Ever since the early days of ESNUG, I've had a policy where EDA users could post letters anonymously if they had good reason to do so. The idea was to get their useful info out to fellow EDA users but not set them up for retribution from one of the EDA vendors. So over the years I've grown quite adept at keeping the identities of certain regular ESNUG letter writers unknown. That was until about 12 months ago.
I thought it was a typo at first. "Please make non-anon," he wrote.
"You mean anon, yes? You're usually anon," I wrote back.
"The economy was good then," he repled. "I could be in the next layoff. I want my name out while I still have a job.

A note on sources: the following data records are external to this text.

Lemma elem_of_segment after through d fp :
  fp ∈ segment after through d <-> is_Some (db_fps d !! fp) /\ str_lt after fp /\ ~ str_lt through fp.
Proof. unfold segment. rewrite list_elem_of_filter, elem_of_fps_sorted. tauto. Qed.

(** The last element of a sorted list is above the others. *)
Lemma sorted_last_max (l : list string) x y :
  StronglySorted str_lt l -> last l = Some x -> y ∈ l -> y = x \/ str_lt y x.
Proof.
  intros Hs Hl Hy. apply last_Some in Hl as [l' ->]. apply elem_of_app in Hy as [Hy|Hy].
  - right. eapply (StronglySorted_app_1_elem_of str_lt l' [x]); [done|done|]. by apply list_elem_of_singleton.
  - left. by apply list_elem_of_singleton in Hy.
Qed.

(** Going on after the last fingerprint of a page. *)
Lemma segment_next n after through d x :
  last (take n (segment after through d)) = Some x ->
  segment x through d = drop n (segment after through d).
Proof.
  intros Hl. pose proof (segment_sorted after through d) as Hs.
  assert (x ∈ take n (segment after through d)) as Hx
    by (apply last_Some in Hl as [l' ->]; apply elem_of_app; right; by apply list_elem_of_singleton).
  apply (ssorted_ext str_lt); [apply segment_sorted|by apply ssorted_drop|].
  intros y. rewrite elem_of_segment. split.
  - intros (Hin & Hxy & Ht).
    assert (y ∈ segment after through d) as Hy.
    { apply elem_of_segment. split_and!; [done| |done].
      assert (x ∈ segment after through d) as Hxs by (apply (elem_of_take_drop n); by left).
      apply elem_of_segment in Hxs as (_ & ? & _). by eapply str_lt_trans. }
    apply (elem_of_take_drop n) in Hy as [Hy|Hy]; [|done].
    destruct (sorted_last_max _ x y (ssorted_take _ n _ Hs) Hl Hy) as [->|Hlt].
    + by destruct (str_lt_irrefl x).
    + destruct (str_lt_irrefl x). by eapply str_lt_trans.
  - intros Hy. assert (y ∈ segment after through d) as Hys by (apply (elem_of_take_drop n); by right).
    apply elem_of_segment in Hys as (? & _ & ?). split_and!; [done| |done].
    by apply (StronglySorted_take_drop str_lt n (segment after through d)).
Qed.

Lemma segment_all d : segment "" (max_fp d) d = filter (fun fp => fp <> "") (fps_sorted d).
Proof.
  unfold segment. apply list_filter_iff_elem. intros fp Hfp. split.
  - intros [Hlt _] ->. by destruct (str_lt_irrefl "").
  - intros Hne. split; [by apply str_lt_empty|]. unfold max_fp.
    destruct (last (fps_sorted d)) as [x|] eqn:E; simpl.
    + destruct (sorted_last_max _ x fp (fps_sorted_sorted d) E Hfp) as [->|Hlt]; [apply str_lt_irrefl|].
      intros Hc. destruct (str_lt_irrefl x). by eapply str_lt_trans.
    + apply last_None in E. rewrite E in Hfp. by apply not_elem_of_nil in Hfp.
Qed.

(** ** One page *)

Lemma ack_same w w' :
  sy_acknowledged (sw_syncer w') = sy_acknowledged (sw_syncer w) -> syncer_ack w' = syncer_ack w.
Proof. unfold syncer_ack, ack_map. by intros ->. Qed.

Lemma pushBatch_frame os w r w' :
  (List.length os <= 16)%nat -> pushBatch (syncer_cfg w) (batch_of (syncer_cfg w) os) w = (r, w') ->
  syncer_ack w' = syncer_ack w /\
  ((frame [] w w' /\ is_ok r = false) \/
   exists req x, batch_request (syncer_cfg w) (batch_of (syncer_cfg w) os) = Ok req /\
     frame [(req, x)] w w' /\ is_ok r = accepted_reply x).
Proof.
  intros Hlen [[Hs Hok]|(req & x & Hreq & Hs & Hok)]%pushBatch_inv.
  - apply only_sends_frame in Hs as [F A]; [|constructor]. split; [by apply ack_same|]. by left.
  - apply only_sends_frame in Hs as [F A].
    + split; [by apply ack_same|]. right. by exists req, x.
    + constructor; [|constructor]. by exists os.
Qed.

Lemma list_page_segment after through d (es : list (Entry Any)) :
  list_page after through 16 d = Ok es ->
  Forall2 (fun fp e => get_entry fp d = Ok e) (take 16 (segment after through d)) es.
Proof. by intros [_ ?]%list_page_entries. Qed.

Lemma page_changes_bound full after through d m (es : list (Entry Any)) cs :
  list_page after through 16 d = Ok es -> page_changes full m es = Ok cs -> (List.length cs <= 16)%nat.
Proof.
  intros Hl%list_page_segment Hcs%page_changes_length. apply Forall2_length in Hl.
  rewrite length_take in Hl. lia.
Qed.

Publish non-anon."
I've had simular e-mail conversations with five other normally anonymous ESNUG regular letter writers since then.
At a recent SNUG conference, I told Anders Nordstrom about how engineers were "outing" themselves on ESNUG. Anders, along with 5,000 other engineers, was recently laid off from Nortel up in Ottawa. "One of the first things the outplacement staff did was a Web search on my name to see how I was known outside of Nortel. They said that I had a good outside rep because my name turned up on conference committees and in the ESNUG discussions," said Anders. "It confirms that I'm not a software manager trying to do ASICs. There are a lot of ASIC wannabes out there. In job interviews they tell me, 'You're that guy who posted about Superlog.' It gives people something to talk about."
When I told Cliff Cummings about this, he was much more to the point, asking, "Why do you think I did those five papers over two conferences this last week?" (Cliff had presented two papers at HDLcon'02 and co-authored three papers at SNUG'02. The one he co-authored with Peter Alfke of Xilinx won the Best Paper Award at this year's SNUG'02 conference.) "If I have an opinion on something, I go out of my way to share it. It's like when I said, 'I hope my competition uses VHDL.' Verilog users loved me for saying that. The VHDL people hated me. But that's better than having the whole world not know I exist. It pays to be known."
Engineers, he said, must build reputations "outside of their company. If you act like Dilbert, you'll be treated like Dilbert. Act like Joe Costello, and you'll be rewarded like Joe Costello."